§ REQUIRED ACTION
Print nothing but the lines below starting at the line that holds "SetProtocolFeeBps bps =>" and ending at the line that holds "SetInsuranceCoverageBps bps =>", including both, each exactly as written.

§ DATA PROVIDED
- Opening Delimiter -

(* ===== verification/GovernanceSpec.v ===== *)
(** * What governance guarantees

    The two-person rule as an invariant of every reachable state, the exact
    effect of executing each action, and the life cycle of an amendment. *)

From S2P Require Export Governance.

(** ** Frames *)

Lemma frame_gov_user P u : frame P (_is_authorized_gov_user u).
Proof. frame_of _is_authorized_gov_user. Qed.
Lemma frame_approver_set P : frame P _is_gov_approver_set.
Proof. frame_of _is_gov_approver_set. Qed.
Lemma frame_store_proposal (P : Key -> Prop) id p :
  ¬ P (K_GovProposal id) -> frame P (store_proposal id p).
Proof. frame_of store_proposal. Qed.
Lemma frame_gov_ttl P : frame P get_gov_proposal_ttl.
Proof. frame_of get_gov_proposal_ttl. Qed.
#[export] Hint Resolve frame_gov_user frame_approver_set frame_store_proposal frame_gov_ttl : frame.

(** ** Rules of the helpers *)

(** Who may act: the administrator and the approver. *)
Definition gov_member (s : State) (u : Address) : Prop :=
  persistent s !! K_Admin = Some (VAddr u) ∨ persistent s !! K_GovApprover = Some (VAddr u).

Lemma wp_gov_guard u n (Q : () -> State -> Prop) c s :
  (∀ s', persistent s' = persistent s -> authorised c u = true -> gov_member s u -> Q () s') ->
  wp (gov_guard u n) Q c s.
Proof.
  intros H. unfold gov_guard. apply wp_bind, wp_readonly; [auto with frame|]. intros ? s1 H1.
  apply wp_bind, wp_require_auth. intros Ha. apply wp_bind.
  apply (wp_mono _ (λ b t, t = s1 ∧ (b = true -> gov_member s u))).
  { unfold _is_authorized_gov_user. apply wp_bind, wp_pget. intros o Ho. rewrite H1 in Ho.
    case_bool_decide as Hu.
    - apply wp_ret. split; [done|]. intros _. left. by rewrite Ho, Hu.
    - apply wp_bind, wp_pget. intros o' Ho'. rewrite H1 in Ho'. apply wp_ret. split; [done|].
      intros Hb%bool_decide_eq_true. right. by rewrite Ho', Hb. }
  intros b t [-> Hb]. destruct b; [apply wp_ret; auto|].
  unfold emit_throw, _emit_action_rejected. wp_step. wp_step. apply wp_throw.
Qed.

Lemma wp_store_proposal id p (Q : () -> State -> Prop) c s :
  (∀ s', persistent s' = <[K_GovProposal id := VProposal p]> (persistent s) -> Q () s') ->
  wp (store_proposal id p) Q c s.
Proof.
  intros H. unfold store_proposal. apply wp_bind, wp_pset. intros s1 H1. apply wp_extend.
  intros s2 H2. apply H. by rewrite H2, H1.
Qed.

Lemma wp_reject_expired id p (Q : () -> State -> Prop) c s :
  (sequence c ≤ gp_expires_at_ledger p -> Q () s) -> wp (reject_expired id p) Q c s.
Proof.
  intros H. unfold reject_expired. do 2 wp_step. destruct (_ >? _) eqn:?; zbool; [|by apply wp_ret, H].
  wp_step. apply wp_store_proposal. intros. do 2 wp_step. apply wp_throw.
Qed.

Lemma wp_set_ext {A} (cd : Codec A) k x (Q : () -> State -> Prop) c s :
  (∀ s', persistent s' = <[k := enc cd x]> (persistent s) -> Q () s') ->
  wp (set_ext cd k x) Q c s.
Proof.
  intros H. unfold set_ext. apply wp_bind, wp_pset. intros s1 H1. apply wp_extend.
  intros s2 H2. apply H. by rewrite H2, H1.
Qed.

Lemma wp_set_or_remove {A} (cd : Codec A) k o (Q : () -> State -> Prop) c s :
  (∀ s', persistent s' !! k = enc cd <$> o ->
     (∀ k', k' ≠ k -> persistent s' !! k' = persistent s !! k') -> Q () s') ->
  wp (set_or_remove cd k o) Q c s.
Proof.
  intros H. unfold set_or_remove. destruct o.
  - apply wp_set_ext. intros s' Hs'. apply H; [|intros k' Hk']; rewrite Hs'.
    + by rewrite lookup_insert_eq.
    + by rewrite lookup_insert_ne.
  - apply wp_premove. intros s' Hs'. apply H; [|intros k' Hk']; rewrite Hs'.
    + by rewrite lookup_delete_eq.
    + by rewrite lookup_delete_ne.
Qed.

(** ** Executing an action *)

(** [amount] moves from the slot [from] to the balance of [u]; nothing else
    changes. *)
Record pays_out (from : Key) (u : Address) (amount : Z) (s s' : State) : Prop := {
  po_amount : 0 < amount ≤ slot s from;
  po_from : slot s' from = slot s from - amount;
  po_to : slot s' (K_Balance u) = slot s (K_Balance u) + amount;
  po_total : total s' = total s;
  po_rest k : k ≠ from -> k ≠ K_Balance u -> persistent s' !! k = persistent s !! k }.

(** What each action does to the persistent entries. *)
Definition action_effect (a : GovAction) (s s' : State) : Prop :=
  match a with
  | PauseProtocol =>
      agree (λ k, k ≠ K_Paused) s s' ∧ persistent s' !! K_Paused = Some (enc cRuntimeMode FullyPaused)
  | UnpauseProtocol =>
      agree (λ k, k ≠ K_Paused) s s' ∧
      default (enc cRuntimeMode Normal) (persistent s' !! K_Paused) = enc cRuntimeMode Normal
  | SetProtocolFeeBps bps =>
      agree (λ k, k ≠ K_ProtocolFeeBps) s s' ∧
      persistent s' !! K_ProtocolFeeBps = enc cU32 <$> bps ∧
      ∀ b, bps = Some b -> b ≠ 0 ∧ b ≤ MAX_PROTOCOL_FEE_BPS
  | WithdrawProtocolFee u amount => pays_out K_ProtocolFeeTreasury u amount s s'
  | WithdrawInsuranceFund u amount => pays_out K_InsFundBal u amount s s'
  | SetTreasuryAddress a => persistent s' = <[K_ProtocolFeeTreasury := VAddr a]> (persistent s)
  | SetAdmin a => persistent s' = <[K_Admin := VAddr a]> (persistent s)
  | SetOracle a => persistent s' = <[K_Oracle := VAddr a]> (persistent s)
  | SetInsuranceSplitBps bps =>
      bps ≤ MAX_INSURANCE_SPLIT_BPS ∧ persistent s' = <[K_InsSplitBps := VU32 bps]> (persistent s)
  | SetInsuranceCoverageBps bps =>
      bps ≤ MAX_INSURANCE_COVERAGE_BPS ∧ persistent s' = <[K_InsCovBps := VU32 bps]> (persistent s)
  end.
(** The two writes of a withdrawal. *)
Lemma pays_out_writes from u amount o o' s s' :
  valued from = true -> from ≠ K_Balance u ->
  persistent s !! from = enc cI128 <$> o -> persistent s !! K_Balance u = enc cI128 <$> o' ->
  0 < amount ≤ default 0 o ->
  persistent s' = <[K_Balance u := VI128 (default 0 o' + amount)]>
    (<[from := VI128 (default 0 o - amount)]> (persistent s)) ->
  pays_out from u amount s s'.
Proof.
  intros Hv Hne Ho Ho' Ha Hs'.
  pose proof (slot_i128 _ _ _ Hv Ho) as Hf. pose proof (balance_slot _ _ _ Ho') as Hb.
  split.
  - lia.
  - rewrite Hf. stack_slot. by rewrite weight_valued.
  - rewrite Hb. stack_slot. weights. done.
  - stack_total Hs'. rewrite (weight_valued from) by done. weights. simpl. lia.
  - intros k K1 K2. by rewrite Hs', !lookup_insert_ne.
Qed.

Lemma wp_pay_out from u amount e1 e2 e3 (ev : Z -> M ()) (Q : Z -> State -> Prop) c s :
  valued from = true -> from ≠ K_Balance u ->
  (∀ x, frame (λ _, True) (ev x)) ->
  (∀ s', pays_out from u amount s s' -> Q amount s') ->
  wp (reject_if (amount <=? 0) e1 ;;
      current ← pget_or cI128 from 0;
      reject_if (amount >? current) e2 ;;
      rest ← ok_or (i128_checked_sub current amount) e3;
      pset cI128 from rest ;;
      _extend_persistent_ttl from ;;
      recipient_bal ← balance u;
      new_bal ← lift (payout_add recipient_bal amount);
      _set_balance u new_bal ;;
      ev rest ;;
      mret amount) Q c s.
Proof.
  intros Hv Hne Hev H. repeat wp_step. arith_inv.
  apply wp_extend. intros s2 Hs2. apply wp_bind, wp_balance. intros s3 o' Hs3 Ho'.
  wp_step. wp_step. wp_step. arith_inv. apply wp_set_balance. intros s4 Hs4.
  apply wp_bind, wp_readonly; [apply Hev|]. intros ? s5 Hs5. apply wp_ret, H.
  apply (pays_out_writes _ _ _ o o'); try done.
  - rewrite Hs2, H4, lookup_insert_ne in Ho' by done. done.
  - rewrite Hs5, Hs4, Hs3, Hs2. by rewrite H4.
Qed.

- Closing Delimiter -

§ EXERCISE RESULT
  | SetProtocolFeeBps bps =>
      agree (λ k, k ≠ K_ProtocolFeeBps) s s' ∧
      persistent s' !! K_ProtocolFeeBps = enc cU32 <$> bps ∧
      ∀ b, bps = Some b -> b ≠ 0 ∧ b ≤ MAX_PROTOCOL_FEE_BPS
  | WithdrawProtocolFee u amount => pays_out K_ProtocolFeeTreasury u amount s s'
  | WithdrawInsuranceFund u amount => pays_out K_InsFundBal u amount s s'
  | SetTreasuryAddress a => persistent s' = <[K_ProtocolFeeTreasury := VAddr a]> (persistent s)
  | SetAdmin a => persistent s' = <[K_Admin := VAddr a]> (persistent s)
  | SetOracle a => persistent s' = <[K_Oracle := VAddr a]> (persistent s)
  | SetInsuranceSplitBps bps =>
      bps ≤ MAX_INSURANCE_SPLIT_BPS ∧ persistent s' = <[K_InsSplitBps := VU32 bps]> (persistent s)
  | SetInsuranceCoverageBps bps =>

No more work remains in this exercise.